We finally came to the acceptance that IVF was the path we NEEDED to take. We were bringing out the big guns. We once again met with our doctor and went over our IVF packet. It was a booklet of things we needed to know about the IVF process, a list of medications that we would be using and the cost. The total cost of IVF was $13,750 without PGS testing. If we wanted PGS (genetic) testing it would be an extra $2,500. This amount would cover the cost of ultrasounds, office visits, lab tests, 1 single egg retrieval and 1 single transfer, NONE of this included the cost of medications. The packet that we received had CAPEX loan information for those seeking to become pregnant and were receiving treatments. Naturally, because the total cost of IVF was half the price of my annual income, we filled out the loan information and waited to hear if we were approved. Because of my family history, we decided to also go through with PGS testing. We knew this would increase the cost of IVF but we wanted to make sure that we threw everything we had at this. My younger brother has down syndrome, and because of this our doctor advised us to go through with PGS. We were also told that most pregnancies end up in miscarriage due to some abnormality with the fetus. We prayed and waited for weeks. Once our approval came through and we signed our consent forms we were scheduled for our first baseline sonogram to see how many follicles we were working with. 

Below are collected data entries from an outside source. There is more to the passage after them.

(* ===== verification/MpscProt.v ===== *)
(** The actions of the MPSC protocol: every atomic access, cell access and
    fence of the operations keeps the invariant of [MpscInv]. *)
From S2P Require Import Prelude Usize Atomic Errors Wait Notify Ring Queue Mpsc Seq Memory Machine Logic MpscInv.
From S2P Require MpscSeq.
Local Open Scope Z_scope.

Section protocol.
Context `{tgt : Target} {T : Type} (sh : Shared).
Hypothesis Hok : MpscSeq.shared_ok sh.
Abbreviation entry := (ent (ghost T) (call T) (event T)).
Implicit Types (G : glob T) (m : mem T) (W : view) (g : ghost T) (e : entry) (Γ : list entry)
  (tk : ticket T) (q : nat) (i j : tid).

Abbreviation capn := (capn sh).
Abbreviation sl := (sl sh).
Abbreviation cell := (cell sh).
Abbreviation rnd := (rnd sh).
Abbreviation turn := (turn sh).
Abbreviation wstamp := (wstamp sh).
Abbreviation rstamp := (rstamp sh).

(** ** Slots, turns and rounds *)

Lemma capn_cap : Z.of_nat capn = cap sh ∧ (0 < capn)%nat.
Proof using Hok. pose proof (cap_pos (MpscSeq.sok_ring _ Hok)). unfold MpscInv.capn. lia. Qed.

Lemma sl_lt q : (sl q < capn)%nat.
Proof using Hok. apply (slot_of_lt (MpscSeq.sok_ring _ Hok)). Qed.

Lemma sl_inj q q' : (q < q' + capn)%nat → (q' < q + capn)%nat → sl q = sl q' → q = q'.
Proof using Hok.
  destruct capn_cap. intros ? ? Heq. apply Nat2Z.inj.
  apply (slot_of_inj (MpscSeq.sok_ring _ Hok)); [lia|exact Heq].
Qed.

Lemma sl_far q q' : sl q = sl q' → (q < q')%nat → (q + capn ≤ q')%nat.
Proof using Hok.
  intros Heq Hlt. destruct (decide (q + capn ≤ q')%nat) as [|Hn]; [done|].
  assert (q = q') by (apply sl_inj; [lia|lia|done]). lia.
Qed.

Lemma sl_cap q : sl (q + capn) = sl q.
Proof using Hok.
  unfold MpscInv.sl. rewrite Nat2Z.inj_add, (proj1 capn_cap).
  apply (slot_of_add_cap (MpscSeq.sok_ring _ Hok)).
Qed.

Lemma cell_ne q q' : sl q ≠ sl q' → cell q ≠ cell q'.
Proof using Hok. intros Hne [=]. done. Qed.

Lemma turn_cap q : turn (q + capn) = S (turn q).
Proof using Hok.
  unfold MpscInv.turn. replace (q + capn)%nat with (q + 1 * capn)%nat by lia.
  rewrite Nat.div_add by (pose proof (proj2 capn_cap); lia). lia.
Qed.

Lemma turn_small q : (q < capn)%nat → turn q = 0%nat.
Proof using Hok. intros. by apply Nat.div_small. Qed.

(** The stamp an earlier turn's read leaves is what a write finds. *)
Lemma stamp_before q : (capn ≤ q)%nat → rstamp (q - capn) = (2 * turn q)%nat ∧ sl (q - capn) = sl q.
Proof using Hok.
  intros Hq. pose proof (turn_cap (q - capn)) as Ht. pose proof (sl_cap (q - capn)) as Hs.
  replace (q - capn + capn)%nat with q in * by lia. unfold MpscInv.rstamp. split; [lia|done].
Qed.

Lemma usize_seq n : (Z.of_nat n ≤ usize_max) → is_usize (Z.of_nat n).
Proof using Hok. unfold is_usize, usize_max. lia. Qed.

Lemma round_same q q' :
  Z.of_nat q ≤ usize_max → Z.of_nat q' ≤ usize_max → sl q = sl q' →
  round_of sh (Z.of_nat q) = round_of sh (Z.of_nat q') → q = q'.
Proof using Hok.
  intros Hq Hq' Hs Hr. apply Nat2Z.inj.
  eapply (MpscSeq.round_inj sh Hok); [by apply usize_seq..| |done].
  pose proof (cap_pos (MpscSeq.sok_ring _ Hok)) as Hc. unfold MpscInv.sl, slot_of in Hs.
  pose proof (Z.mod_pos_bound (Z.of_nat q) _ Hc). pose proof (Z.mod_pos_bound (Z.of_nat q') _ Hc). lia.
Qed.

Lemma round_start q : (q < capn)%nat → round_of sh (Z.of_nat q) ≠ -1.
Proof using Hok.
  intros Hq. destruct capn_cap. rewrite (MpscSeq.round_of_div sh Hok) by lia.
  rewrite Z.div_small by lia. by vm_compute.
Qed.

(** ** Frames *)

(** The part of the memory the protocol speaks of is the same. *)
Record same_mem m m' : Prop := {
  sm_claim : hist m' !! claim sh = hist m !! claim sh;
  sm_head : hist m' !! head sh = hist m !! head sh;
  sm_round k : hist m' !! slot_round sh k = hist m !! slot_round sh k;
  sm_senders : hist m' !! senders sh = hist m !! senders sh;
  sm_gone : hist m' !! rx_dropped sh = hist m !! rx_dropped sh;
  sm_strong : hist m' !! strong sh = hist m !! strong sh;
  sm_parked : is_Some (hist m !! Loc (sh_ring sh) (Parked Consumer)) →
    is_Some (hist m' !! Loc (sh_ring sh) (Parked Consumer));
  sm_waiting : is_Some (hist m !! Loc (sh_ring sh) Waiting) →
    is_Some (hist m' !! Loc (sh_ring sh) Waiting);
  sm_cells : mcells m' = mcells m;
  sm_dropped : mdropped m' = mdropped m;
}.

Lemma mp_same_mem_refl m : same_mem m m.
Proof using Hok. by split. Qed.

Lemma has_same m m' l (P P' : gmap nat msg → Prop) :
  hist m' !! l = hist m !! l → (∀ h, P h → P' h) → has m l P → has m' l P'.
Proof using Hok. intros Hl HP (h & Hh & Hp). exists h. rewrite Hl. auto. Qed.

Lemma strong_ok_head G m m' h :
  hist m' !! head sh = hist m !! head sh → strong_ok sh G m h → strong_ok sh G m' h.
Proof using Hok.
  intros Hh (n & x & H1 & H2 & H3 & H4 & H5). exists n, x. split_and!; try done.
  intros Hrx. destruct (H5 Hrx). split; [done|by eapply past_same].
Qed.

Lemma mem_ok_same G m m' : same_mem m m' → mem_ok sh G m → mem_ok sh G m'.
Proof using Hok.
  intros [] []. split; auto.
  all: try (eapply has_same; [done|by intros|done]).
  - intros k Hk. eapply has_same; [auto|by intros|auto].
  - eapply has_same; [done|intros h; by apply strong_ok_head|done].
  - by rewrite sm_cells0.
Qed.

Lemma glob_ok_same G len m m' : freed G = false → same_mem m m' → glob_ok sh G len m → glob_ok sh G len m'.
Proof using Hok.
  intros Hf Hm []. split; try done.
  - by rewrite (sm_dropped _ _ Hm).
  - congruence.
  - intros _. eapply mem_ok_same; eauto.
Qed.

(** A thread that still has something to do shares the memory with nobody who
    drops the block. *)
Lemma actor limit G Γ m i g V tr c :
  MInv sh limit G Γ m → Γ !! i = Some (Ent g V tr c) → gphase g ≠ Gone →
  freed G = false ∧ mem_ok sh G m ∧ (freer G = None ∨ freer G = Some i) ∧
  (gphase g ≠ Freeing → freer G = None).
Proof using Hok.
  intros HI Hi Hg. pose proof (mi_glob _ _ _ _ _ HI) as HG.
  pose proof (lo_common _ _ _ _ _ (mi_local _ _ _ _ _ HI _ _ Hi)) as []. simpl in *.
  specialize (lc_freed Hg). split; [done|]. split; [by apply (go_mem _ _ _ _ HG)|].
  destruct (freer G) as [j|] eqn:Hf; [|split; auto].
  pose proof (go_freer _ _ _ _ HG _ Hf) as Hh. rewrite Hh in lc_hold.
  assert (gphase g = Freeing) as HF by (destruct (gphase g); try done; set_solver).
  rewrite HF in *. destruct lc_freer as [Hfr _]. specialize (Hfr eq_refl). simplify_eq. by split; [right|].
Qed.

Lemma evolves_refl i G m m' :
  freer G = None ∨ freer G = Some i → (i ≠ rx → hist m' !! head sh = hist m !! head sh) →
  evolves sh i G m G m'.
Proof using Hok. intros Hf Hh. evolve. apply tk_same. Qed.

(** The views of an entry grow. *)
Lemma common_grown G m m' i g V tr c V' c' tr' :
  hist m' !! head sh = hist m !! head sh →
  vle (cur V) (cur V') → vle (acq V) (acq V') →
  common_ok sh G m i (Ent g V tr c) → common_ok sh G m' i (Ent g V' tr' c').
Proof using Hok.
  intros Hh Hc Ha []. split; simpl in *; try done.
  - intros Hf. destruct (lc_all Hf) as (H1 & H2 & H3).
    assert (vle (vjoin (cur V) (acq V)) (vjoin (cur V') (acq V'))) as Hv.
    { intros l. rewrite !vw_join. specialize (Hc l). specialize (Ha l). lia. }
    split_and!; [by eapply covers_by_mono|by eapply mp_covers_mono|].
    eapply past_same; [done|]. by eapply past_mono.
  - intros p d n Hf Hp. destruct (lc_plan p d n Hf Hp) as (-> & -> & -> & H1 & H2 & H3). split_and!; try done.
    split_and!; [by eapply covers_by_mono|by eapply mp_covers_mono|].
    eapply past_same; [done|]. by eapply past_mono.
Qed.

Lemma sender_grown G i g V tr c V' c' tr' :
  vle (cur V) (cur V') → sender_ok sh G i (Ent g V tr c) → sender_ok sh G i (Ent g V' tr' c').
Proof using Hok.
  intros Hc []. split; simpl in *; try done.
  - split; [lia|]. by eapply mp_covers_mono; [apply ls_seen|..].
  - by eapply covers_by_mono.
Qed.

Lemma receiver_grown G m m' g V tr c V' c' tr' :
  hist m' !! head sh = hist m !! head sh → vle (cur V) (cur V') →
  receiver_ok sh G m (Ent g V tr c) → receiver_ok sh G m' (Ent g V' tr' c').
Proof using Hok.
  intros Hh Hc []. split; simpl in *; try done.
  - by eapply mp_covers_mono.
  - eapply past_same; [done|]. by eapply past_mono.
  - intros Hr. destruct (lr_ready Hr) as (tk & ? & ? & ?). exists tk. split_and!; try done.
    by eapply covered_mono.
  - intros Hk. destruct (lr_know Hk). split; [done|]. by eapply covers_by_mono.
Qed.

Lemma local_grown G m m' i g V tr c V' :
  hist m' !! head sh = hist m !! head sh →
  vle (cur V) (cur V') → vle (acq V) (acq V') →
  local_ok sh G m i (Ent g V tr c) → local_ok sh G m' i (Ent g V' tr c).
Proof using Hok.
  intros Hh Hc Ha [H1 H2 H3]. split; [by eapply common_grown| |done].
  destruct (decide (i = rx)); [by eapply receiver_grown|by eapply sender_grown].
Qed.

(** Actions that concern none of the protocol's locations. *)
Lemma noise_inv limit G Γ m i g V tr c V' m' :
  MInv sh limit G Γ m → Γ !! i = Some (Ent g V tr c) → gphase g ≠ Gone →
  vle (cur V) (cur V') → vle (acq V) (acq V') → same_mem m m' →
  MInv sh limit G (<[i := Ent g V' tr c]> Γ) m'.
Proof using Hok.
  intros HI Hi Hg Hc Ha Hm. destruct (actor _ _ _ _ _ _ _ _ _ HI Hi Hg) as (Hfd & _ & Hf & _).
  eapply step_inv; [exact HI|exact Hi|apply evolves_refl; [done|intros _; apply Hm]| |].
  - eapply glob_ok_same; [exact Hfd|exact Hm|apply HI].
  - eapply local_grown; [apply Hm|done|done|]. by apply (mi_local _ _ _ _ _ HI).
Qed.

(** The memory stays and the thread learns something. *)
Lemma learn_inv limit G Γ m i g V tr c g' V' :
  MInv sh limit G Γ m → Γ !! i = Some (Ent g V tr c) → gphase g ≠ Gone →
  local_ok sh G m i (Ent g' V' tr c) → MInv sh limit G (<[i := Ent g' V' tr c]> Γ) m.
Proof using Hok.
  intros HI Hi Hg Hl. destruct (actor _ _ _ _ _ _ _ _ _ HI Hi Hg) as (_ & _ & Hf & _).
  eapply step_inv; [exact HI|exact Hi|by apply evolves_refl|apply HI|done].
Qed.
End protocol.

Everything went according to plan. We started STIMS, we had a total of 22 eggs retrieved. With those 22 eggs, 13 were fertilized. Every third day we were updated on their survival. Each day they decreased, 13 to 9 to 5 to 4. After 2 weeks we were called by an Embrologist from the clinic where our PGS took place. Our final count for embryos was 3. It seemed like such a low number, but I had to remain hopeful. This gave us three chances at our future to become parents.

With this sliver of light at the end of the tunnel, we were scheduled for our very first transfer. Progesterone in oil and Estrace were called out to our choice in pharmacy. I would start Estrace three times daily. If you aren't familiar with these, it's a vaginal pill you insert. Yea, not fun but at this point, you think well we have come this far. Lol. We had two more sonograms to check my lining of my uterus to make sure I was "habitable." After we received the go ahead, I started daily intramuscular injections (on my bottom) of Progesterone in oil (PIO). If you have never had to have these let me just say they are no joke. You can have terrible bruising and knots under your skin. I strongly recommend asking your doctor to use a heat pad or ask if it is OK to rub the area of knots. 

My husband and I are scheduled for March 13th, 2018 for our very first transfer. Our first hope at becoming parents of our own baby. I'm scared, nervous, wondering if this will make me a failure if we do not have a successful cycle. IVF is not for the faint of heart. Infertility is a mind game. It's a roller coaster of ups and downs. The most important thing I can stress to anyone going through this is that you are not alone. There is a whole community out there of supportive women and men that are going through the same things. Whether this is your first, third or eighth time trying to conceive, there are so many people out there that want you to succeed, that will follow your journey, that know your pain. Trust your instinct, believe in your body, and have faith that you and your spouse will survive this. 

My thoughts and prayers are with anyone going through this. There is a special bond that we all share. Baby dust and sticky embabies to you all!